DATA RECORDS:
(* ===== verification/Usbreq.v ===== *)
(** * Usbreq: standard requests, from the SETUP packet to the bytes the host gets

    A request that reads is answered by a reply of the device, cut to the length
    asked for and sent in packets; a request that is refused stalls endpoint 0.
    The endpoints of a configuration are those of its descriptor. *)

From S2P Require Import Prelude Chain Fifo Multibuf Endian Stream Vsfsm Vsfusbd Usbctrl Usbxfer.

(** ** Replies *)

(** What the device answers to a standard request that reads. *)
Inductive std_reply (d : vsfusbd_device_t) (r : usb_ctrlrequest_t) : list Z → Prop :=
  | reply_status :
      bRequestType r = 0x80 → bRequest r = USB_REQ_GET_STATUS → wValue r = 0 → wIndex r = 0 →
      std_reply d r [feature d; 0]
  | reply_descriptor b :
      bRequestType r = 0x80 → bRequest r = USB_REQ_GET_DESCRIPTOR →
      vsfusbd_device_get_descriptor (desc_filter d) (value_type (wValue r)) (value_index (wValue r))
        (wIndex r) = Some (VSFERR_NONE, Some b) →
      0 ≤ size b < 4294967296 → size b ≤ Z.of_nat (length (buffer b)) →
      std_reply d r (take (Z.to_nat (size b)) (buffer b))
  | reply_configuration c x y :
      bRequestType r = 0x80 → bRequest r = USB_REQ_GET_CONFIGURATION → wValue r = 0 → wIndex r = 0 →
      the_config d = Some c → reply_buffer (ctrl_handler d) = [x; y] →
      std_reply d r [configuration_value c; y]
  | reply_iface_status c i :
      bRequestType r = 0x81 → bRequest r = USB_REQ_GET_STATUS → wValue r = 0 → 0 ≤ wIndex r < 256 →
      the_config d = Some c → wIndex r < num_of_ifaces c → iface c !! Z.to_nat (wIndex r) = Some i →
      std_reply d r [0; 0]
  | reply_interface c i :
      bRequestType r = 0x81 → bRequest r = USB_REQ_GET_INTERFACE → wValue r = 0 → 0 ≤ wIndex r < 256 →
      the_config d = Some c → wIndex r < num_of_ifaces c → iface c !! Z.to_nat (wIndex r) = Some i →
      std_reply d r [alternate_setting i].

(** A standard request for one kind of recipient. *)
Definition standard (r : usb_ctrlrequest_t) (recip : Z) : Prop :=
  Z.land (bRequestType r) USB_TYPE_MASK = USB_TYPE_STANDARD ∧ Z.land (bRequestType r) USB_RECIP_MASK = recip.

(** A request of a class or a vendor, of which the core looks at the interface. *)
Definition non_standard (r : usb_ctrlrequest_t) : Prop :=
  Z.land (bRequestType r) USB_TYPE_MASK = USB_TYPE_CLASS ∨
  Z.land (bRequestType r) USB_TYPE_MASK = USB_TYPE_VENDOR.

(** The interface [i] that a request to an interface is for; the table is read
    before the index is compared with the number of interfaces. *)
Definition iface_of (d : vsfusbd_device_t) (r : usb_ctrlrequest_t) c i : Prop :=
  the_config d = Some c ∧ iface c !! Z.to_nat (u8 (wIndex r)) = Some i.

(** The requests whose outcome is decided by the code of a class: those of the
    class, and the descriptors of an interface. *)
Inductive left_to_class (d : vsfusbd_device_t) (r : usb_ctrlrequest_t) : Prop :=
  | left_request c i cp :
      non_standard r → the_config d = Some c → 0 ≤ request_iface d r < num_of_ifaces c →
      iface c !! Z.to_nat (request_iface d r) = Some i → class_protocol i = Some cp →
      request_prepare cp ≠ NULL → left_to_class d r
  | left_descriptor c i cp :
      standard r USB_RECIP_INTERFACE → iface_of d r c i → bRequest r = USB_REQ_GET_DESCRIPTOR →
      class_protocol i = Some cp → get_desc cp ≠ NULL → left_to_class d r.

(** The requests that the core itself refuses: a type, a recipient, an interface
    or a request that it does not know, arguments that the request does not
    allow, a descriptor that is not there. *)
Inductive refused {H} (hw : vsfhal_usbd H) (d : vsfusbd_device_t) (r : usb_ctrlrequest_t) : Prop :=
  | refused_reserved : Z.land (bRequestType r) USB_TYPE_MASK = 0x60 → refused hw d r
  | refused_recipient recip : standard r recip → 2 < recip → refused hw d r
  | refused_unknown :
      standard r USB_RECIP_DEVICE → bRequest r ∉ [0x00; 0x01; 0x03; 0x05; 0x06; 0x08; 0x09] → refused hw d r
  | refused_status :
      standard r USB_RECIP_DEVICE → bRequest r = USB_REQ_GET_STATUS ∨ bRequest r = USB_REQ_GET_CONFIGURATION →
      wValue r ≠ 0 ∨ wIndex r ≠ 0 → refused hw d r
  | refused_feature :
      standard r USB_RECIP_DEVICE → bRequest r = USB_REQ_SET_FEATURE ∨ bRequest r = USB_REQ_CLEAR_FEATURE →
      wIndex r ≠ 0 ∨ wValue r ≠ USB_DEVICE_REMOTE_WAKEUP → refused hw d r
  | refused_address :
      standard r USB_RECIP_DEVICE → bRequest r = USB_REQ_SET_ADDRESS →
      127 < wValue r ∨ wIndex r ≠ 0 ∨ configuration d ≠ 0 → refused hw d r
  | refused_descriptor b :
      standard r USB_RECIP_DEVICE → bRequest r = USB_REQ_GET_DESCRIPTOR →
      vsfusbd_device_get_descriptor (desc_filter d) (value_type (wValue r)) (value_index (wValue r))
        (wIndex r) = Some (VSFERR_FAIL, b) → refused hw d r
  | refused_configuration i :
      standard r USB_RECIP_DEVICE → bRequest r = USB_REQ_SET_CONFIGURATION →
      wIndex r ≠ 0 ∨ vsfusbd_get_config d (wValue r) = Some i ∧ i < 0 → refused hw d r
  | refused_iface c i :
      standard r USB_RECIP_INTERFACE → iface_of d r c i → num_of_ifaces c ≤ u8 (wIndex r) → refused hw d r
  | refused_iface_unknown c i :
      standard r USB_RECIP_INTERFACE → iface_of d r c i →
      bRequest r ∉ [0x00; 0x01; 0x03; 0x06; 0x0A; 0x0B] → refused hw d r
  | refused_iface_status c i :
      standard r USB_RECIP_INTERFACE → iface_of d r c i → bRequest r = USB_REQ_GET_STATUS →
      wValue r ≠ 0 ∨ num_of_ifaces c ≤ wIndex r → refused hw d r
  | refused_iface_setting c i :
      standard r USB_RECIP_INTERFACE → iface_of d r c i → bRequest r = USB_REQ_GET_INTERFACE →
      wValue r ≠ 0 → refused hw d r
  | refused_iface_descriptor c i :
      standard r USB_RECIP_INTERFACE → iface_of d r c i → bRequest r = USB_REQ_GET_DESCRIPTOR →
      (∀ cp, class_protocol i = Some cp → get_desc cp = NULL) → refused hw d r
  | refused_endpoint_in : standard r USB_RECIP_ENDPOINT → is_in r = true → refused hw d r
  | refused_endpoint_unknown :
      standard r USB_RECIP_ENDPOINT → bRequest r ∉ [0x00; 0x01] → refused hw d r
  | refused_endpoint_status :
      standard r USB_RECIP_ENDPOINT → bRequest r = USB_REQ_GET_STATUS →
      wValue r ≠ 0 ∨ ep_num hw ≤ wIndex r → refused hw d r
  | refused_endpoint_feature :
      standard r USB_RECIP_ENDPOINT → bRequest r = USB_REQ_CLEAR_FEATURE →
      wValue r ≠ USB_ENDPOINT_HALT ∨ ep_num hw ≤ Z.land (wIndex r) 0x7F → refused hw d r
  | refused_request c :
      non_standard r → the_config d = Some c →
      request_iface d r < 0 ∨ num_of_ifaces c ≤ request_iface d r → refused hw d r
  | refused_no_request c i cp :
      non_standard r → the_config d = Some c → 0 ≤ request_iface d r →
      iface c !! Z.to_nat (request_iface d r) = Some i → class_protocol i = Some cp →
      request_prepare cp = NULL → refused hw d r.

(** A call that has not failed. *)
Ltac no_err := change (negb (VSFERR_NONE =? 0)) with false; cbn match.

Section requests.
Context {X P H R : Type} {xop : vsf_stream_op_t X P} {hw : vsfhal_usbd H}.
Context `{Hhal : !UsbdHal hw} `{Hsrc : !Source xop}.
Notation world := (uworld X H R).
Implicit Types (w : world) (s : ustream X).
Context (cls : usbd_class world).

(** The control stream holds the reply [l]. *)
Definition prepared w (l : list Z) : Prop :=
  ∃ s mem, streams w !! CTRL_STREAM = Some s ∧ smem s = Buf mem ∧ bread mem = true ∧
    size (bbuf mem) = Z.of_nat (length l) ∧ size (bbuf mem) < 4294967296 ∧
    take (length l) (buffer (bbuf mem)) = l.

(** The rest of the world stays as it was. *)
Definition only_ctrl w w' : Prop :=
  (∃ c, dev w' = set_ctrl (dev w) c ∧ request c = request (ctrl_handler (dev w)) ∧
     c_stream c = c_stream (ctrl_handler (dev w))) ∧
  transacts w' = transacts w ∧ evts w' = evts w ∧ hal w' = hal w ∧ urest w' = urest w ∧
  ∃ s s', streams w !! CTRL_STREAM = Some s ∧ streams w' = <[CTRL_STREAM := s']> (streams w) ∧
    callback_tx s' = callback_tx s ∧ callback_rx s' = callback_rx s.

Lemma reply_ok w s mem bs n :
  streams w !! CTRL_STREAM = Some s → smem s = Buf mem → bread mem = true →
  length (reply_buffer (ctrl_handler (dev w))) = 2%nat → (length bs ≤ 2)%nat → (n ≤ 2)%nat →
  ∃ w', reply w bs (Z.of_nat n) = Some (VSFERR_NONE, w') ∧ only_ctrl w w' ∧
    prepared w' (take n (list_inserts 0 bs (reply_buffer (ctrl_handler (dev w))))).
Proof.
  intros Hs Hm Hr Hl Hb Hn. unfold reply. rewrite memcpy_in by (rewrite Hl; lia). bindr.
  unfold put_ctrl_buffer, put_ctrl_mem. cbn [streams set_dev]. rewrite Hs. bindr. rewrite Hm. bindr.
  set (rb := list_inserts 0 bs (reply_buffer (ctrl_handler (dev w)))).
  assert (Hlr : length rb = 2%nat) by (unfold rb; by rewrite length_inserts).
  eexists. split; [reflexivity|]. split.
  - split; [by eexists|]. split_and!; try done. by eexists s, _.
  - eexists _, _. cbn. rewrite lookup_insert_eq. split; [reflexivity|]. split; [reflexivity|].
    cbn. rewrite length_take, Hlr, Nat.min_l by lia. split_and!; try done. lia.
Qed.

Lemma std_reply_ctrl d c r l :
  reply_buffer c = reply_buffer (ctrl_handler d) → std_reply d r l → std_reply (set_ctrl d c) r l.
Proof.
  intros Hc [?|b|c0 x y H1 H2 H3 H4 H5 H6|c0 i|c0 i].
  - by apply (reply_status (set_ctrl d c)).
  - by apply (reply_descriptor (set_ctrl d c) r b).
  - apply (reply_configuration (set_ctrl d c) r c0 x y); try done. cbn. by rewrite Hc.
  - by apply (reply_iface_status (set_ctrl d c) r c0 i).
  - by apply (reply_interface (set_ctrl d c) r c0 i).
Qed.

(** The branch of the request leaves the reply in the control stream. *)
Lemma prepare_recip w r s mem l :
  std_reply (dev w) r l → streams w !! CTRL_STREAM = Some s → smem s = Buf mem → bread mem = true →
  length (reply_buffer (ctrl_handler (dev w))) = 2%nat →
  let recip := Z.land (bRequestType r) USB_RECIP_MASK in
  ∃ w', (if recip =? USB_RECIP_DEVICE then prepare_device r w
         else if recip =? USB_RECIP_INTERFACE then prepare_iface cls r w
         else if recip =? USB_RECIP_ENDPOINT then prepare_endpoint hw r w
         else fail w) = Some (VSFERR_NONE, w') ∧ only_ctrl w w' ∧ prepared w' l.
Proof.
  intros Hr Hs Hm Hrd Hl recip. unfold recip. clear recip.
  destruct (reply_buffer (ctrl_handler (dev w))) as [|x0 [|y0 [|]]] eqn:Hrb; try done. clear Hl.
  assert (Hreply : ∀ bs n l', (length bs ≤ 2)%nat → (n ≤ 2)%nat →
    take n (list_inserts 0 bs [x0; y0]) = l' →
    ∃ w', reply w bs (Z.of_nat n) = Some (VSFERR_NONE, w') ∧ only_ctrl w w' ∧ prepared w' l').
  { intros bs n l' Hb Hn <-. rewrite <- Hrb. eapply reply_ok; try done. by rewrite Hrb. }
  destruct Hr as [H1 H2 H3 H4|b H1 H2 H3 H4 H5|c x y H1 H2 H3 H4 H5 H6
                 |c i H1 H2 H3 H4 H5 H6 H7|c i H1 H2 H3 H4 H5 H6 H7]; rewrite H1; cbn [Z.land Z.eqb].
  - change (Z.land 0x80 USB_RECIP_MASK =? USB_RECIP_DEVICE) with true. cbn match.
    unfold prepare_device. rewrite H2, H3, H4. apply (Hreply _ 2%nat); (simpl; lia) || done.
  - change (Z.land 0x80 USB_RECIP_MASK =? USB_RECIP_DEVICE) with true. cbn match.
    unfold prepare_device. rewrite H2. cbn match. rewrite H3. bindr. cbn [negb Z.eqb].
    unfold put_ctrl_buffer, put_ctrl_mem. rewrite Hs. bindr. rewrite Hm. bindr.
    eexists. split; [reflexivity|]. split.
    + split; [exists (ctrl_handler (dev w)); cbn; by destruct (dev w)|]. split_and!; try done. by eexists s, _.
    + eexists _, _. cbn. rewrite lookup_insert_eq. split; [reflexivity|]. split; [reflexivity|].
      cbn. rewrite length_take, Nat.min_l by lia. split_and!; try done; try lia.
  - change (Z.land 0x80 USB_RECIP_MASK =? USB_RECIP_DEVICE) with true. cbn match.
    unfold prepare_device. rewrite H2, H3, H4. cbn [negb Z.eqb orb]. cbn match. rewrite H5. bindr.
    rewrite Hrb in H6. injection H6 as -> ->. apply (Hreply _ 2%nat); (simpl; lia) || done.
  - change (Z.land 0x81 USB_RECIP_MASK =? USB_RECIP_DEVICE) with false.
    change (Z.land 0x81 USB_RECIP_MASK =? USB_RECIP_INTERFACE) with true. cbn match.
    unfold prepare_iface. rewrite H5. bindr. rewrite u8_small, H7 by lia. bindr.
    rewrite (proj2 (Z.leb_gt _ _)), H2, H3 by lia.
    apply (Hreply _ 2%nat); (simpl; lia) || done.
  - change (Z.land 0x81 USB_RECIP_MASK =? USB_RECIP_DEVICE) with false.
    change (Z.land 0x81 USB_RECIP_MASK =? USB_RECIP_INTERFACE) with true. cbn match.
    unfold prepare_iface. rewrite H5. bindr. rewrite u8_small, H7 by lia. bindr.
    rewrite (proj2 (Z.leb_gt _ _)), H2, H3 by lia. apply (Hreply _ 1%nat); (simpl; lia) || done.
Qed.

ACTIVITY: Each line of the listing above that includes the word "Definition" should be copied.

RESPONSE TO THIS EXERCISE:
Definition standard (r : usb_ctrlrequest_t) (recip : Z) : Prop :=
Definition non_standard (r : usb_ctrlrequest_t) : Prop :=
Definition iface_of (d : vsfusbd_device_t) (r : usb_ctrlrequest_t) c i : Prop :=
Definition prepared w (l : list Z) : Prop :=
Definition only_ctrl w w' : Prop :=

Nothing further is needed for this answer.